### TASK OBJECTIVE:
Would you retype exactly the lines from the one containing "s) dir vb) ->" through the last line of the records below, and nothing else?

### EXERCISE MATERIAL:
☆ ☆ ☆ ☆ ☆ ☆ ☆

(* ===== verification/VmGrow.v ===== *)
(** * Growing an address space: allocuvm and setupkvm

    [allocuvm] either maps a fresh zeroed page at every page of the new range,
    or fails with everything it had taken given back; in both cases the pages
    outside the range, their contents and the pages of everybody else stay as
    they were.  [setupkvm] builds the kernel half, and fails only if there are
    fewer than 514 free pages. *)

From S2P Require Import Prelude Mem KState Mmu Console Kalloc Vm AddrSpace VmSpec.

Section vmgrow.
Context {LK : Linker}.

(** ** Taking a page from the free list *)

(** A page leaves the free list and is filled with [upd]. *)
Record taken (s s1 : kstate) (dir p : Z) (l1 : list Z) : Prop := {
  tk_step : vmstep s s1;
  tk_free : free_pages s1 l1;
  tk_as : aspace (mem s1) dir l1;
  tk_pte vb : pte_of (mem s1) dir vb = pte_of (mem s) dir vb;
  tk_own q : own (mem s1) dir q <-> own (mem s) dir q;
  tk_tabs q : tabs (mem s1) dir q <-> tabs (mem s) dir q;
  tk_frame : frame (eq p) (mem s) (mem s1);
  tk_page : is_page p;
  tk_fresh : ~ own (mem s) dir p;
  tk_list : ~ p ∈ l1
}.

Lemma take_page s dir p l1 upd :
  free_pages s (p :: l1) -> aspace (mem s) dir (p :: l1) -> LkKmem ∉ held s ->
  (forall m, frame (eq p) m (upd m)) ->
  exists s0, kalloc s = Ret p s0 /\ mem s0 = mem s /\
    taken s (set_mem (upd (mem s0)) s0) dir p l1.
Proof.
  intros Hf Ha Hh Hupd. destruct (kalloc_spec s (p :: l1) Hf Hh) as (s0 & Hk & Hs0 & Hf0 & Hp & Hn).
  assert (mem s0 = mem s) as Hm by (rewrite Hs0; done). exists s0. split; [done|]. split; [done|].
  assert (~ own (mem s) dir p) as Hno by (by eapply new_table_not_own).
  specialize (Hupd (mem s)). rewrite Hm.
  assert (forall q, p = q -> is_page q) as HP by (by intros ? <-).
  pose proof (untouched_not_own _ _ _ Hno) as Hu.
  assert (forall i, 0 <= i < 1024 -> pde (upd (mem s)) dir i = pde (mem s) dir i) as Hpde.
  { intros i Hi. eapply pde_frame; [exact Hupd|done|by eapply as_dir_page|apply Hu|done]. }
  constructor; ksimpl; auto.
  - rewrite Hs0. by destruct s.
  - apply (free_pages_mem (eq p)); [done|by rewrite Hm|done|by intros q Hq <-].
  - eapply aspace_frame; [exact Hupd|done| |done]. eapply aspace_subset; [exact Ha|].
    intros. by apply list_elem_of_further.
  - intros vb. by eapply pte_frame.
  - intros q. by eapply own_frame.
  - intros q. split; apply tabs_pde; [done|]. intros i Hi. by rewrite Hpde.
Qed.

(** Mapping the page that was taken. *)
Lemma map_taken s s1 dir p l1 a perm :
  taken s s1 dir p l1 -> LkKmem ∉ held s -> uva a -> present (pte_of (mem s) dir a) = false ->
  0 <= perm < 4096 ->
  (l1 = [] /\ mappages dir a PGSIZE (V2P p) perm s1 = Ret (-1) s1) \/
  exists s2 l2, mappages dir a PGSIZE (V2P p) perm s1 = Ret 0 s2 /\
    grow s s2 dir (p :: l1) l2 (fun _ => False) /\
    (forall vb, vpage vb -> pte_of (mem s2) dir vb =
       if decide (vb = a) then Z.lor (Z.lor (V2P p) perm) PTE_P else pte_of (mem s) dir vb) /\
    (forall o, 0 <= o < 4096 -> mem s2 (p + o) = mem s1 (p + o)).
Proof.
  intros [St F A Pt O T Fr Hp Hn Hl] Hh Hua Hnp Hperm.
  assert (P2V (V2P p) = p) as E by (by apply P2V_V2P).
  assert (map_pre (mem s1) dir l1 a (V2P p) perm) as Hpre.
  { unfold map_pre. rewrite Pt, E, O. split; [by apply uva_vpage|]. split; [done|].
    pose proof (V2P_page_range p Hp). unfold PHYSTOP in *. split; [lia|].
    split; [by apply V2P_page_aligned|]. split; [done|]. done. }
  destruct (mappages_page s1 dir a (V2P p) perm l1 F A) as [H|(s2 & l2 & G & Hm & Hpte)];
    [by rewrite (vmstep_held s s1)|done|by left|].
  right. exists s2, l2. split; [done|]. split; [|split].
  - destruct G as [S2 F2 A2 R2 O2 B2 T2 M2]. constructor; auto.
    + by eapply vmstep_trans.
    + intros q. rewrite R2. unfold res, map_gain. rewrite O, elem_of_cons, E.
      destruct Hua. split; [|tauto]. intros [[?|?]|[? ->]]; auto.
    + intros q Hq. by apply O2, O.
    + intros q Hq. apply list_elem_of_further. auto.
    + intros q [H|H]%T2; [left; by apply T|]. right. by apply list_elem_of_further.
    + eapply frame_trans; [eapply frame_weaken; [|exact Fr]|eapply frame_weaken; [|exact M2]].
      * intros q <-. right. apply list_elem_of_here.
      * intros q [H|H]; [left; by apply T|]. right. by apply list_elem_of_further.
  - intros vb Hvb. rewrite Hpte, Pt by done. done.
  - intros o Ho. eapply frame_byte; [apply (gr_frame _ _ _ _ _ _ G)|done| | |lia].
    + intros q [H|H]; [eapply as_page; [exact A|by apply tabs_own]|by eapply free_pages_is_page].
    + intros [H|H]; [|done]. by apply Hn, O, tabs_own.
Qed.

(** ** allocuvm *)

(** A failed growth over [lo, hi): nothing is mapped there, and no page is lost. *)
Record undone (s s' : kstate) (dir : Z) (l l' : list Z) (lo hi : Z) : Prop := {
  un_step : vmstep s s';
  un_free : free_pages s' l';
  un_as : aspace (mem s') dir l';
  un_res q : res (mem s') dir l' q <-> res (mem s) dir l q;
  un_in vb : uva vb -> lo <= vb < hi -> present (pte_of (mem s') dir vb) = false;
  un_out vb : vpage vb -> ~ (lo <= vb < hi) -> pte_of (mem s') dir vb = pte_of (mem s) dir vb;
  un_frame : frame (fun q => tabs (mem s) dir q \/ q ∈ l \/
    exists vb, uva vb /\ lo <= vb < hi /\ present (pte_of (mem s) dir vb) = true /\
               q = leaf (pte_of (mem s) dir vb)) (mem s) (mem s')
}.

Lemma undone_step s s2 s' dir l l2 l' lo hi a E :
  grow s s2 dir l l2 (fun _ => False) ->
  (forall vb, vpage vb -> pte_of (mem s2) dir vb = if decide (vb = a) then E else pte_of (mem s) dir vb) ->
  leaf E ∈ l -> lo <= a < hi ->
  undone s2 s' dir l2 l' lo hi -> undone s s' dir l l' lo hi.
Proof.
  intros [S1 F1 A1 R1 O1 B1 T1 M1] Hpte HE Hr [S2 F2 A2 R2 I2 Q2 M2]. constructor; auto.
  - by eapply vmstep_trans.
  - intros q. rewrite R2, R1. tauto.
  - intros vb Hvb Hn. rewrite Q2, Hpte by done. by rewrite decide_False by lia.
  - eapply frame_trans; [eapply frame_weaken; [|exact M1]; tauto|].
    eapply frame_weaken; [|exact M2]. intros q [H|[H|(vb & Hu & Hvr & Hp & ->)]].
    + apply T1 in H. tauto.
    + right. left. auto.
    + rewrite Hpte in Hp |- * by (by apply uva_vpage). case_decide; [by auto|].
      right. right. by exists vb.
Qed.

(** Failure before any page was taken in this round. *)
Lemma alloc_fail_first s dir oldsz newsz msg :
  free_pages s [] -> aspace (mem s) dir [] -> LkKmem ∉ held s -> LkCons ∉ held s ->
  plain msg = true -> 0 <= oldsz <= newsz -> newsz < KERNBASE ->
  exists s' l', (cprintf msg [] ;; deallocuvm dir newsz oldsz ;; ret 0) s = Ret 0 s' /\
    undone s s' dir [] l' (PGROUNDUP oldsz) newsz.
Proof.
  intros Hf Ha Hk Hc Hp Ho Hn. set (s0 := set_out (out s ++ msg) s).
  destruct (deallocuvm_spec s0 dir newsz oldsz []) as (s' & l' & Hr & Hs);
    [done|done|done|lia|lia|].
  exists s', l'. unfold bind. rewrite cprintf_plain by done. fold s0. rewrite Hr. split; [done|].
  destruct Hs as [S F A R D I O M]. constructor; auto.
  eapply frame_weaken; [|exact M]. intros q [H|H]; [by left|by right; right].
Qed.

☆ ☆ ☆ ☆ ☆ ☆ ☆

### TASK OUTPUT:
  (forall vb, vpage vb -> pte_of (mem s2) dir vb = if decide (vb = a) then E else pte_of (mem s) dir vb) ->
  leaf E ∈ l -> lo <= a < hi ->
  undone s2 s' dir l2 l' lo hi -> undone s s' dir l l' lo hi.
Proof.
  intros [S1 F1 A1 R1 O1 B1 T1 M1] Hpte HE Hr [S2 F2 A2 R2 I2 Q2 M2]. constructor; auto.
  - by eapply vmstep_trans.
  - intros q. rewrite R2, R1. tauto.
  - intros vb Hvb Hn. rewrite Q2, Hpte by done. by rewrite decide_False by lia.
  - eapply frame_trans; [eapply frame_weaken; [|exact M1]; tauto|].
    eapply frame_weaken; [|exact M2]. intros q [H|[H|(vb & Hu & Hvr & Hp & ->)]].
    + apply T1 in H. tauto.
    + right. left. auto.
    + rewrite Hpte in Hp |- * by (by apply uva_vpage). case_decide; [by auto|].
      right. right. by exists vb.
Qed.

(** Failure before any page was taken in this round. *)
Lemma alloc_fail_first s dir oldsz newsz msg :
  free_pages s [] -> aspace (mem s) dir [] -> LkKmem ∉ held s -> LkCons ∉ held s ->
  plain msg = true -> 0 <= oldsz <= newsz -> newsz < KERNBASE ->
  exists s' l', (cprintf msg [] ;; deallocuvm dir newsz oldsz ;; ret 0) s = Ret 0 s' /\
    undone s s' dir [] l' (PGROUNDUP oldsz) newsz.
Proof.
  intros Hf Ha Hk Hc Hp Ho Hn. set (s0 := set_out (out s ++ msg) s).
  destruct (deallocuvm_spec s0 dir newsz oldsz []) as (s' & l' & Hr & Hs);
    [done|done|done|lia|lia|].
  exists s', l'. unfold bind. rewrite cprintf_plain by done. fold s0. rewrite Hr. split; [done|].
  destruct Hs as [S F A R D I O M]. constructor; auto.
  eapply frame_weaken; [|exact M]. intros q [H|H]; [by left|by right; right].
Qed.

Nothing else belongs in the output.